Writing about Irish-English relations during this time can get tricky for writers, especially since many times Queen Elizabeth is written as a good and just queen. By putting her on such a pedestal it can be difficult for writers to pull her off in order to show her flaws and shortcomings. The tendency is to show her as a strong woman who doesn’t need a man, instead of showing that she was definitely her father’s daughter in her temper, and her paranoia, which lead to the deaths of many she believed plotted against her. McIsaac has not only managed to bring light to some of the other strong women living in Elizabeth’s time, such as Grace O’Malley, but also has personalized the Irish who were struggling against Tudor rule at the time. There is also the clear distinction made, one that I felt the first book lacked, that it’s not as simple as “The English are evil” and “The Irish are good.”
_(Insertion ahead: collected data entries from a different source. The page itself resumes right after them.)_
Inductive exn : Type :=
| TypeError (m : message)
| ValueError (m : message)
| IndexError (m : message)
| AttributeError (m : message)
| NameError (m : message)
| ZeroDivisionError (m : message).

Inductive result (A : Type) : Type :=
| Ok (a : A)
| Raise (e : exn).
Arguments Ok {A} a.
Arguments Raise {A} e.

Definition bind {A B : Type} (r : result A) (k : A -> result B) : result B :=
  match r with
  | Ok a => k a
  | Raise e => Raise e
  end.

Definition raises {A : Type} (r : result A) : Prop :=
  exists e, r = Raise e.

Definition is_type_error (e : exn) : bool :=
  match e with TypeError _ => true | _ => false end.

Definition is_value_error (e : exn) : bool :=
  match e with ValueError _ => true | _ => false end.

(** [a // b] and [a % b] on [int]: the quotient rounds towards minus
    infinity and the remainder takes the divisor's sign, as [Z.div] and
    [Z.modulo] do; a zero divisor raises. *)
Definition floordiv (a b : Z) : result Z :=
  if b =? 0 then Raise (ZeroDivisionError DivisionByZero) else Ok (a / b).

Definition modulo (a b : Z) : result Z :=
  if b =? 0 then Raise (ZeroDivisionError DivisionByZero) else Ok (a mod b).

(** One integer index along one axis of an array: [-len <= i < len], a
    negative index counting from the end; anything else is out of
    bounds. *)
Definition item {A : Type} (l : list A) (i : Z) : result A :=
  let len := Z.of_nat (List.length l) in
  if (- len <=? i) && (i <? len) then
    match nth_error l (Z.to_nat (if i <? 0 then i + len else i)) with
    | Some a => Ok a
    | None => Raise (IndexError (OutOfBounds i (List.length l)))
    end
  else Raise (IndexError (OutOfBounds i (List.length l))).

(** The [int] an arithmetic operator or a comparison reads off an
    instance of [int]. *)
Definition int_of (v : value) : result Z :=
  match as_int v with
  | Some z => Ok z
  | None => Raise (TypeError (Text "an integer is required"))
  end.

End Py.

Import Py.

Declare Scope py_scope.
Delimit Scope py_scope with py.
Notation "x <- r ;; k" := (bind r (fun x => k))
  (at level 61, r at next level, right associativity) : py_scope.
Notation "' pat <- r ;; k" := (bind r (fun x => match x with pat => k end))
  (at level 61, pat pattern, r at next level, right associativity) : py_scope.
Local Open Scope py_scope.
Declare Scope io_scope.
Lemma skip_video (video : media) :
  url_is_text video = true ->
  (if negb (truthy (default (JStr "") (video !! "url"))) then Return true
   else valid ← validate_url (default (JStr "") (video !! "url"));
        Return (negb valid)) = Return (negb (http_url video)).
Proof.
  intros Htext. pose proof (validate_url_text video Htext) as Hvalid.
  unfold http_url, url_is_text, get_video_url in *.
  destruct (default (JStr "") (video !! "url")) as [| b | n | bits | s | l | m];
    cbn [truthy] in *; try (by rewrite Htext); try done.
  case_bool_decide as Hs; [by subst s |].
  cbn [negb]. by rewrite Hvalid, bind_return.
Qed.

Lemma add_video_links_result (videos : list (nat * media))
    (drawn : list drawing) (doc_len page_num : Z) (added : nat) :
  (added < 15)%nat ->
  forallb (fun entry : nat * media => url_is_text entry.2) videos = true ->
  add_video_links py_str videos drawn doc_len page_num
    (90 + 25 * Z.of_nat added) (Z.of_nat added) =
  Return
    (drawn ++
       concat (imap (fun k => video_entry py_str page_num (added + k))
                 (take (15 - added)
                    (filter (fun entry : nat * media => http_url entry.2)
                            videos))),
     Z.of_nat
       (added +
        length (take (15 - added)
                  (filter (fun entry : nat * media => http_url entry.2)
                          videos)))).
Proof.
  revert drawn added.
  induction videos as [| [i v] videos IH]; intros drawn added Hadded Htext.
  - rewrite filter_nil, take_nil. simpl. by rewrite app_nil_r, Nat.add_0_r.
  - cbn [forallb] in Htext. apply andb_prop in Htext as [Hv Htext].
    cbn [add_video_links]. cbn [snd] in Hv.
    rewrite (skip_video v Hv), bind_return.
    destruct (http_url v) eqn:Hhttp; cbn [negb];
      [rewrite filter_cons_True by (cbn [snd]; rewrite Hhttp; exact I)
      | rewrite filter_cons_False by (cbn [snd]; rewrite Hhttp; intros []);
        by apply IH].
    replace (720 <? 90 + 25 * Z.of_nat added) with false
      by (symmetry; apply Z.ltb_ge; lia).
    replace (15 - added)%nat with (S (15 - S added)) by lia.
    rewrite firstn_cons, imap_cons. cbn [concat length].
    destruct (Z.leb_spec 15 (Z.of_nat added + 1)) as [Hlast | Hmore].
    + replace (15 - S added)%nat with 0%nat by lia.
      rewrite take_0. cbn [imap concat length].
      rewrite app_nil_r, Nat.add_0_r.
      unfold _add_text, append, video_entry. cbn [fst snd].
      rewrite <- !app_assoc. cbn [app].
      unfold get_video_url.
      by replace (Z.of_nat (added + 1)) with (Z.of_nat added + 1) by lia.
    + replace (90 + 25 * Z.of_nat added + 25)
        with (90 + 25 * Z.of_nat (S added)) by lia.
      replace (Z.of_nat added + 1) with (Z.of_nat (S added)) by lia.
      rewrite IH by (done || lia).
      f_equal. f_equal.
      * unfold _add_text, append, video_entry. cbn [fst snd].
        rewrite <- !app_assoc. cbn [app]. unfold get_video_url.
        rewrite Nat.add_0_r. do 3 f_equal.
        f_equal. apply imap_ext. intros k entry _. unfold compose.
        by replace (added + S k)%nat with (S added + k)%nat by lia.
      * f_equal. lia.
Qed.

Lemma enumerate_from_forallb (P : media -> bool) (videos : list media)
    (start : nat) :
  forallb (fun entry : nat * media => P entry.2)
          (enumerate_from start videos) = forallb P videos.
Proof.
  revert start. induction videos as [| v videos IH]; intros start; [done |].
  change (enumerate_from start (v :: videos))
    with ((start, v) :: enumerate_from (S start) videos).
  cbn [forallb snd]. by rewrite IH.
Qed.

End VideoPage.
Lemma length_copy {A : Type} (dst src : list A) :
  length (copy dst src) = length dst.
Proof.
  unfold copy. rewrite length_app, length_firstn, length_skipn. lia.
Qed.

Lemma nth_copy {A : Type} (dst src : list A) (k : nat) (d : A) :
  nth k (copy dst src) d =
  if (k <? length src)%nat && (k <? length dst)%nat then nth k src d
  else nth k dst d.
Proof.
  unfold copy.
  destruct (k <? length src)%nat eqn:Hs; simpl.
  - apply Nat.ltb_lt in Hs.
    destruct (k <? length dst)%nat eqn:Hd.
    + apply Nat.ltb_lt in Hd.
      rewrite app_nth1 by (rewrite length_firstn; lia).
      rewrite nth_firstn.
      replace (k <? length dst)%nat with true by (symmetry; apply Nat.ltb_lt; lia).
      reflexivity.
    + apply Nat.ltb_ge in Hd.
      rewrite app_nth2 by (rewrite length_firstn; lia).
      rewrite nth_overflow by (rewrite length_skipn; lia).
      symmetry; apply nth_overflow; lia.
  - apply Nat.ltb_ge in Hs.
    rewrite app_nth2 by (rewrite length_firstn; lia).
    rewrite length_firstn, nth_skipn.
    destruct (Nat.lt_ge_cases k (length dst)) as [Hd | Hd].
    + f_equal. lia.
    + rewrite !nth_overflow by lia. reflexivity.
Qed.

(* ================================================================== *)
(** ** Loops: the invariant rule *)

Lemma for_loop_inv {S : Type} (P : Z -> S -> Prop) (body : Z -> S -> outcome S)
    (n : nat) (lo : Z) (s : S) :
  P lo s ->
  (forall i s, lo <= i < lo + Z.of_nat n -> P i s ->
     exists s', body i s = Done s' /\ P (i + 1) s') ->
  exists s', for_loop n lo body s = Done s' /\ P (lo + Z.of_nat n) s'.
Proof.
  revert lo s; induction n as [|n IH]; intros lo s H0 Hstep.
  - exists s; split; [reflexivity | now rewrite Z.add_0_r].
  - destruct (Hstep lo s ltac:(lia) H0) as (s1 & Hb & H1).
    destruct (IH (lo + 1) s1 H1) as (s2 & Hl & H2).
    + intros i t Hi; apply Hstep; lia.
    + exists s2; split.
      * simpl; rewrite Hb; exact Hl.
      * replace (lo + Z.of_nat (Datatypes.S n)) with (lo + 1 + Z.of_nat n) by lia.
        exact H2.
Qed.

Lemma for_range_inv {S : Type} (P : Z -> S -> Prop) (body : Z -> S -> outcome S)
    (lo hi : Z) (s : S) :
  lo <= hi ->
  P lo s ->
  (forall i s, lo <= i < hi -> P i s ->
     exists s', body i s = Done s' /\ P (i + 1) s') ->
  exists s', for_range lo hi body s = Done s' /\ P hi s'.
Proof.
  intros Hle H0 Hstep. unfold for_range.
  destruct (for_loop_inv P body (Z.to_nat (hi - lo)) lo s H0) as (s' & Hl & Hp).
  - intros i t Hi; apply Hstep; lia.
  - exists s'; split; [exact Hl|].
    replace hi with (lo + Z.of_nat (Z.to_nat (hi - lo))) by lia. exact Hp.
Qed.

Lemma for_range_empty {S : Type} (body : Z -> S -> outcome S) (lo hi : Z) (s : S) :
  hi <= lo -> for_range lo hi body s = Done s.
Proof.
  intros H; unfold for_range. replace (Z.to_nat (hi - lo)) with O by lia.
  reflexivity.
Qed.

(* ================================================================== *)
(** ** The time axis *)

Lemma extendTimeValues_spec (timeValues : list float) (numToPredict : Z)
    (stepSize : float) :
  1 <= len timeValues -> 0 <= numToPredict ->
  len timeValues + numToPredict <= max_int ->
  exists pl,
    extendTimeValues timeValues numToPredict stepSize = Done pl /\
    len pl = len timeValues + numToPredict /\
    (forall k, 0 <= k < len timeValues -> entry pl k = entry timeValues k) /\
    (forall k, 1 <= k <= numToPredict ->
       entry pl (len timeValues + k - 1) =
       (entry timeValues (len timeValues - 1) + float64 k * stepSize)%float).
Proof.
  intros HN HH Hfit. unfold extendTimeValues.
  rewrite int_add_exact by (unfold min_int; lia).
  rewrite make_done by (pose proof (len_nonneg timeValues); lia). simpl bind.
  rewrite index_done by lia. simpl bind.
  fold (entry timeValues (len timeValues - 1)).
  set (lastv := entry timeValues (len timeValues - 1)).
  set (N := len timeValues) in *.
  pose (P := fun (i : Z) (pl : list float) =>
    len pl = N + numToPredict /\
    (forall k, 0 <= k < N -> entry pl k = entry timeValues k) /\
    (forall k, 1 <= k <= i ->
       entry pl (N + k - 1) = (lastv + float64 k * stepSize)%float)).
  destruct (for_range_inv P
    (fun i pl => assign pl (N + i) (lastv + float64 (i + 1) * stepSize)%float)
    0 numToPredict
    (copy (repeat 0%float (Z.to_nat (N + numToPredict))) timeValues) HH)
    as (pl & Hrun & Hlen & Hold & Hnew).
  - unfold P; repeat split.
    + unfold len; rewrite length_copy, repeat_length; lia.
    + intros k Hk. unfold entry. rewrite nth_copy.
      replace (Z.to_nat k <? length timeValues)%nat with true
        by (symmetry; apply Nat.ltb_lt; unfold N, len in Hk; lia).
      replace (Z.to_nat k <? length (repeat 0%float (Z.to_nat (N + numToPredict))))%nat
        with true
        by (symmetry; apply Nat.ltb_lt; rewrite repeat_length;
            unfold N, len in *; lia).
      reflexivity.
    + intros k Hk; lia.
  - intros i pl Hi (Hlen & Hold & Hnew).
    rewrite assign_done by lia.
    eexists; split; [reflexivity|].
    unfold P; repeat split.
    + now rewrite len_update.
    + intros k Hk. rewrite entry_update by lia.
      replace (k =? N + i) with false by (symmetry; apply Z.eqb_neq; lia).
      now apply Hold.
    + intros k Hk. rewrite entry_update by lia.
      destruct (N + k - 1 =? N + i) eqn:E.
      * apply Z.eqb_eq in E. replace k with (i + 1) by lia. reflexivity.
      * apply Z.eqb_neq in E. apply Hnew; lia.
  - exists pl; repeat split; assumption.
Qed.

(* ================================================================== *)
(** ** The time axis, with its backing arrays *)

Lemma update_app_last {A : Type} (h : list A) (x y : A) :
  update (length h) y (h ++ [x]) = h ++ [y].
Proof. induction h as [|a h IH]; simpl; [reflexivity | now rewrite IH]. Qed.

Lemma nth_app_last {A : Type} (h : list A) (x d : A) :
  nth (length h) (h ++ [x]) d = x.
Proof. rewrite app_nth2 by lia. now rewrite Nat.sub_diag. Qed.

Lemma length_contents (h : Store.heap) (s : Store.slice) :
  Store.wf h s -> length (Store.contents h s) = Store.size s.
Proof.
  intros [_ H]. unfold Store.contents.
  rewrite length_firstn, length_skipn. lia.
Qed.

Lemma nth_contents (h : Store.heap) (s : Store.slice) (i : nat) :
  (i < Store.size s)%nat ->
  nth i (Store.contents h s) 0%float =
  nth (Store.start s + i) (Store.backing h s) 0%float.
Proof.
  intros H. unfold Store.contents. rewrite nth_firstn, nth_skipn.
  replace (i <? Store.size s)%nat with true by (symmetry; apply Nat.ltb_lt; lia).
  reflexivity.
Qed.

Lemma backing_app (h : Store.heap) (a : list float) (s : Store.slice) :
  (Store.base s < length h)%nat ->
  Store.backing (h ++ [a]) s = Store.backing h s.
Proof. intros H; unfold Store.backing; now rewrite app_nth1. Qed.

Lemma contents_app (h : Store.heap) (a : list float) (s : Store.slice) :
  (Store.base s < length h)%nat ->
  Store.contents (h ++ [a]) s = Store.contents h s.
Proof. intros H; unfold Store.contents; now rewrite backing_app. Qed.

(** The loop of [extendTimeValues] on the store writes the new array only. *)
Lemma store_loop_refines (h : Store.heap) (pl : Store.slice)
    (f : Z -> float) (N : Z) (n : nat) (lo : Z) (a : list float) :
  Store.base pl = length h -> Store.start pl = O ->
  length a = Store.size pl ->
  for_loop n lo (fun i h' => Store.store h' pl (N + i) (f i)) (h ++ [a]) =
  match for_loop n lo (fun i a' => assign a' (N + i) (f i)) a with
  | Done a' => Done (h ++ [a'])
  | Panics => Panics
  end.
Proof.
  intros Hb Hs. revert lo a; induction n as [|n IH]; intros lo a Ha;
    cbn [for_loop].
  - reflexivity.
  - assert (Hstep : Store.store (h ++ [a]) pl (N + lo) (f lo) =
                    match assign a (N + lo) (f lo) with
                    | Done a' => Done (h ++ [a'])
                    | Panics => Panics
                    end).
    { unfold Store.store, assign, in_range, Store.slen, len.
      rewrite Ha.
      destruct ((0 <=? N + lo) && (N + lo <? Z.of_nat (Store.size pl)));
        [|reflexivity].
      unfold Store.backing.
      rewrite Hb, Hs, nth_app_last, update_app_last. reflexivity. }
    rewrite Hstep.
    destruct (assign a (N + lo) (f lo)) as [a'|] eqn:E; cbn [bind];
      [|reflexivity].
    apply IH. unfold assign in E.
    destruct (in_range a (N + lo)); [|discriminate].
    injection E as <-. now rewrite length_update.
Qed.

(** The embedding on the store computes what the embedding on values
    computes, in a backing array of its own. *)
Lemma Store_extendTimeValues_refines (h : Store.heap) (timeValues : Store.slice)
    (numToPredict : Z) (stepSize : float) :
  Store.wf h timeValues ->
  Store.extendTimeValues timeValues numToPredict stepSize h =
  match extendTimeValues (Store.contents h timeValues) numToPredict stepSize with
  | Done pl =>
      Done (Store.mkSlice (length h) 0
              (Z.to_nat (int_add (Store.slen timeValues) numToPredict)),
            h ++ [pl])
  | Panics => Panics
  end.
Proof.
  intros Hwf. pose proof (length_contents h timeValues Hwf) as Hlen.
  destruct Hwf as [Hbase Hfit].
  unfold Store.extendTimeValues, extendTimeValues, Store.make, make.
  unfold len; rewrite Hlen; fold (Store.slen timeValues).
  destruct (int_add (Store.slen timeValues) numToPredict <? 0) eqn:Hneg;
    [reflexivity|]. simpl bind.
  set (n := Z.to_nat (int_add (Store.slen timeValues) numToPredict)).
  set (pl := Store.mkSlice (length h) 0 n).
  assert (Hcopy : Store.copy pl timeValues (h ++ [repeat 0%float n]) =
                  h ++ [copy (repeat 0%float n) (Store.contents h timeValues)]).
  { unfold Store.copy. rewrite (contents_app h _ timeValues) by assumption.
    unfold Store.contents at 1. unfold Store.backing. simpl.
    rewrite nth_app_last, firstn_all2 by (rewrite repeat_length; lia).
    rewrite skipn_all2 by (rewrite repeat_length; lia).
    rewrite app_nil_r. apply update_app_last. }
  rewrite Hcopy.
  unfold Store.load, index, in_range, len. rewrite Hlen.
  fold (Store.slen timeValues).
  destruct ((0 <=? Store.slen timeValues - 1) &&
            (Store.slen timeValues - 1 <? Store.slen timeValues)) eqn:Hin;
    [|reflexivity]. simpl bind.
  rewrite backing_app by assumption.
  apply andb_true_iff in Hin. destruct Hin as [Hin1 Hin2].
  apply Z.leb_le in Hin1. apply Z.ltb_lt in Hin2.
  rewrite nth_contents by (unfold Store.slen in *; lia).
  unfold for_range.
  rewrite (store_loop_refines h pl
             (fun i => (nth (Store.start timeValues + Z.to_nat (Store.slen timeValues - 1))
                          (Store.backing h timeValues) 0 + float64 (i + 1) * stepSize)%float)
             (Store.slen timeValues));
    try reflexivity.
  - destruct (for_loop _ _ _ _); reflexivity.
  - rewrite length_copy, repeat_length. reflexivity.
Qed.

(* ================================================================== *)
(** ** The design matrix *)

Lemma for_loop_ext {S : Type} (f g : Z -> S -> outcome S) (n : nat) (lo : Z) (s : S) :
  (forall i s, f i s = g i s) -> for_loop n lo f s = for_loop n lo g s.
Proof.
  intros H. revert lo s; induction n as [|n IH]; intros lo s; simpl.
  - reflexivity.
  - rewrite H. destruct (g lo s); simpl; [apply IH | reflexivity].
Qed.

Lemma entry_repeat (n : nat) (k : Z) : entry (repeat 0%float n) k = 0%float.
Proof.
  unfold entry. destruct (Nat.lt_ge_cases (Z.to_nat k) n).
  - now apply nth_repeat_lt.
  - apply nth_overflow. now rewrite repeat_length.
Qed.
(** * Relay aggregation and timeline synchronisation core of the client service

    A shallow embedding of [ClientService] (the relay/client service of the
    repository) and the properties of its multi-relay subscription, publish
    quorum, timeline store, multi-timeline aggregator, replaceable-event cache,
    timeline key and relay-list lookup.

    Asynchronous code is modelled the way the single-threaded event loop runs
    it: every callback is one atomic step of a state machine, the inputs of the
    machine are the things the transport (the relay connection library) or the
    caller can do, and the outputs are the invocations of the caller's
    callbacks. *)

From Stdlib Require Import ZArith Lia OrderedTypeEx Ascii.
From Equations Require Import Equations.
From stdpp Require Import gmap strings list sorting pretty.

#[local] Set Warnings "-clear-no-such-hyp".

Open Scope string_scope.
Open Scope list_scope.
Open Scope Z_scope.

(** ** Events *)

(** [Event as NEvent] of nostr-tools: an immutable value, identified by [id]. *)
Record NEvent := {
  id : string;
  pubkey : string;
  created_at : Z;
  kind : Z;
  tags : list (list string);
  content : string;
  sig : string
}.

(** [type TTimelineRef = [string, number]]: event id and created_at. *)
Definition TTimelineRef : Type := string * Z.

Definition toRef (evt : NEvent) : TTimelineRef := (id evt, created_at evt).

(** ** Sorting

    [Array.prototype.sort] is stable.  [sortWith before] places [a] ahead of
    [b] when the comparator is negative on [(a, b)], and keeps the input order
    of elements the comparator does not separate. *)

Section StableSort.
Context {A : Type} (before : A -> A -> bool).

Fixpoint insertSorted (x : A) (l : list A) : list A :=
  match l with
  | [] => [x]
  | y :: l' => if before y x then y :: insertSorted x l' else x :: l
  end.

Fixpoint sortWith (l : list A) : list A :=
  match l with
  | [] => []
  | x :: l' => insertSorted x (sortWith l')
  end.
End StableSort.

(** [events.sort((a, b) => b.created_at - a.created_at)] *)
Definition newerFirst (a b : NEvent) : bool := created_at b <? created_at a.
Definition sortByCreatedAtDesc : list NEvent -> list NEvent := sortWith newerFirst.

(** [.slice(0, limit)] *)
Definition slice0 {A} (limit : nat) (l : list A) : list A := take limit l.
(** * Pension-fund comparison dashboard: the metrics and eligibility engine

    A shallow embedding of [js/main.js]: the time-range resolver
    ([getYtdRange], [getPreviousYearRange], [getRange]), the return metrics
    ([geometricCumulativeGrowth], [annualisedYearlyReturn]), the formatters
    ([fmtSigned], [formatDate]), the table builder ([renderTables]) up to
    the row lists it hands to [renderTable], the lists and defaults that
    [loadData] sets, and the period buttons ([getSelectedPeriod],
    [updatePeriodButtons]).

    JavaScript Numbers are IEEE-754 binary64 values, modelled by Rocq's
    primitive [float]; [null] is [None] of an [option].  Dates are modelled
    by their time value (milliseconds since the epoch) as [Z]; an invalid
    Date is [None].  The host's local time zone is a parameter, the class
    [Calendar.Host]. *)

From Stdlib Require Import ZArith List String Ascii Bool Lia Floats.
From Stdlib Require Import DecimalString Permutation Sorted.
From Stdlib Require Uint63.
Import ListNotations.

Set Warnings "-inexact-float".

Local Open Scope Z_scope.

(** ** ECMAScript built-ins on Numbers *)

Module JS.

(** The Number nearest to an integer (round to nearest, ties to even).
    An integer of 63 bits or fewer converts at once; of a longer one the
    62 leading bits convert, the last of them set when a dropped bit was,
    which rounds the same way, and the result is scaled back. *)
Definition Z2float (z : Z) : float :=
  let a := Z.abs z in
  let f :=
    if a <? 2 ^ 63 then of_uint63 (Uint63.of_Z a)
    else
      let k := Z.log2 a - 61 in
      let q := a / 2 ^ k in
      let q := if a mod 2 ^ k =? 0 then q else 2 * (q / 2) + 1 in
      Z.ldexp (of_uint63 (Uint63.of_Z q)) k in
  if z <? 0 then (- f)%float else f.

Definition Number_isNaN (x : float) : bool := is_nan x.

(** [ToNumber] on a nullable Number: [null] becomes [+0]. *)
Definition ToNumber (v : option float) : float :=
  match v with
  | None => zero
  | Some x => x
  end.

(** [ToBoolean] on a Number: [NaN], [+0] and [-0] are falsy. *)
Definition truthy (x : float) : bool := negb (is_nan x || is_zero x).

(** [a || b] on Numbers. *)
Definition or_else (a b : float) : float := if truthy a then a else b.

Definition is_integral (x : float) : bool :=
  match Prim2SF x with
  | S754_zero _ => true
  | S754_finite _ m e => (0 <=? e) || (Zpos m mod 2 ^ (- e) =? 0)
  | _ => false
  end.

Definition is_odd_integral (x : float) : bool :=
  match Prim2SF x with
  | S754_finite _ m e =>
      if 0 <? e then false
      else (Zpos m mod 2 ^ (- e) =? 0) && Z.odd (Zpos m / 2 ^ (- e))
  | _ => false
  end.

(** The integer part of a finite Number (0 for the others). *)
Definition truncate (x : float) : Z :=
  match Prim2SF x with
  | S754_finite s m e =>
      let a := if 0 <=? e then Zpos m * 2 ^ e else Zpos m / 2 ^ (- e) in
      if s then - a else a
  | _ => 0
  end.

(** [Math.round]: the nearest integer, a tie going towards +Infinity;
    a result of zero keeps the sign of a negative argument. *)
Definition Math_round (x : float) : float :=
  match Prim2SF x with
  | S754_finite s m e =>
      if 0 <=? e then x
      else
        let d := 2 ^ (- e) in
        let n := if s then (d - 2 * Zpos m) / (2 * d)
                 else (2 * Zpos m + d) / (2 * d) in
        if s && (n =? 0) then neg_zero else Z2float n
  | _ => x
  end.

(** [Math.floor]: the greatest integer not above the argument; a positive
    argument below 1 gives [+0]. *)
Definition Math_floor (x : float) : float :=
  match Prim2SF x with
  | S754_finite s m e =>
      if 0 <=? e then x
      else Z2float ((if s then - Zpos m else Zpos m) / 2 ^ (- e))
  | _ => x
  end.

(** [Math.min] and [Math.max] over already coerced arguments. *)
Fixpoint Math_min_from (lowest : float) (l : list float) : float :=
  match l with
  | [] => lowest
  | x :: l' =>
      if is_nan x then nan
      else if is_zero x && get_sign x && is_zero lowest && negb (get_sign lowest)
           then Math_min_from neg_zero l'
           else Math_min_from (if (x <? lowest)%float then x else lowest) l'
  end.

Fixpoint Math_max_from (highest : float) (l : list float) : float :=
  match l with
  | [] => highest
  | x :: l' =>
      if is_nan x then nan
      else if is_zero x && negb (get_sign x) && is_zero highest && get_sign highest
           then Math_max_from zero l'
           else Math_max_from (if (highest <? x)%float then x else highest) l'
  end.

(** [Math.min.apply(null, l)] and [Math.max.apply(null, l)] on an array of
    nullable Numbers: every element goes through [ToNumber]. *)
Definition Math_min (l : list (option float)) : float :=
  Math_min_from infinity (map ToNumber l).

Definition Math_max (l : list (option float)) : float :=
  Math_max_from neg_infinity (map ToNumber l).

(** [Math.pow].  ECMAScript fixes the special cases below and leaves the
    remaining one to an approximation of the host's choosing, which is
    the parameter [pow_approx].  A power with a small positive integral
    exponent whose exact value is a Number is returned as that Number:
    an engine whose error stays under one unit in the last place cannot
    return anything else. *)
Definition pow_exact (base exponent : float) : option float :=
  match Prim2SF base, Prim2SF exponent with
  | S754_finite s m e, S754_finite false _ _ =>
      if is_integral exponent && (exponent <=? 64)%float then
        let n := truncate exponent in
        let mag := Zpos m ^ n in
        let sgn := if s && Z.odd n then - mag else mag in
        match binary_normalize prec emax sgn (e * n) false with
        | S754_finite sr mr er =>
            let lo := Z.min er (e * n) in
            if Zpos mr * 2 ^ (er - lo) =? mag * 2 ^ (e * n - lo)
            then Some (SF2Prim (S754_finite sr mr er))
            else None
        | _ => None
        end
      else None
  | _, _ => None
  end.

Section Pow.
Variable pow_approx : float -> float -> float.

Definition Math_pow (base exponent : float) : float :=
  if is_nan exponent then nan
  else if is_zero exponent then one
  else if is_nan base then nan
  else if is_infinity base then
    if get_sign base then
      if (0 <? exponent)%float
      then (if is_odd_integral exponent then neg_infinity else infinity)
      else (if is_odd_integral exponent then neg_zero else zero)
    else (if (0 <? exponent)%float then infinity else zero)
  else if is_zero base then
    if get_sign base then
      if (0 <? exponent)%float
      then (if is_odd_integral exponent then neg_zero else zero)
      else (if is_odd_integral exponent then neg_infinity else infinity)
    else (if (0 <? exponent)%float then zero else infinity)
  else if is_infinity exponent then
    if (abs base =? 1)%float then nan
    else if Bool.eqb (1 <? abs base)%float (get_sign exponent)
         then zero else infinity
  else if (base <? 0)%float && negb (is_integral exponent) then nan
  else match pow_exact base exponent with
       | Some r => r
       | None => pow_approx base exponent
       end.
End Pow.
This is great for people who enjoy reading about Elizabeth the First’s reign, from another angle. Historical fiction and even a bit of fantasy time travel through in rounds out this part of the series, though if I am to believe the cliffhanger, this won’t be the last I see of Jodi McIsaac’s work.
*This eBook was provided by NetGalley and 47North in exchange for honest feedback*
Notes about the Author: Jodi McIsaac is the author of the Irish contemporary fantasy series The Thin Veil (47North) the thriller A Cure for Madness (Thomas & Mercer) and the forthcoming historical Revolutionary series, starting with Bury the Living (47North).
She grew up in New Brunswick, on Canada's east coast. After abandoning her Olympic speed skating dream, she wrote speeches for a politician, volunteered in a refugee camp, waited tables in Belfast, earned a couple of university degrees, and started a boutique copywriting agency. She loves geek culture, running, and whisk(e)y.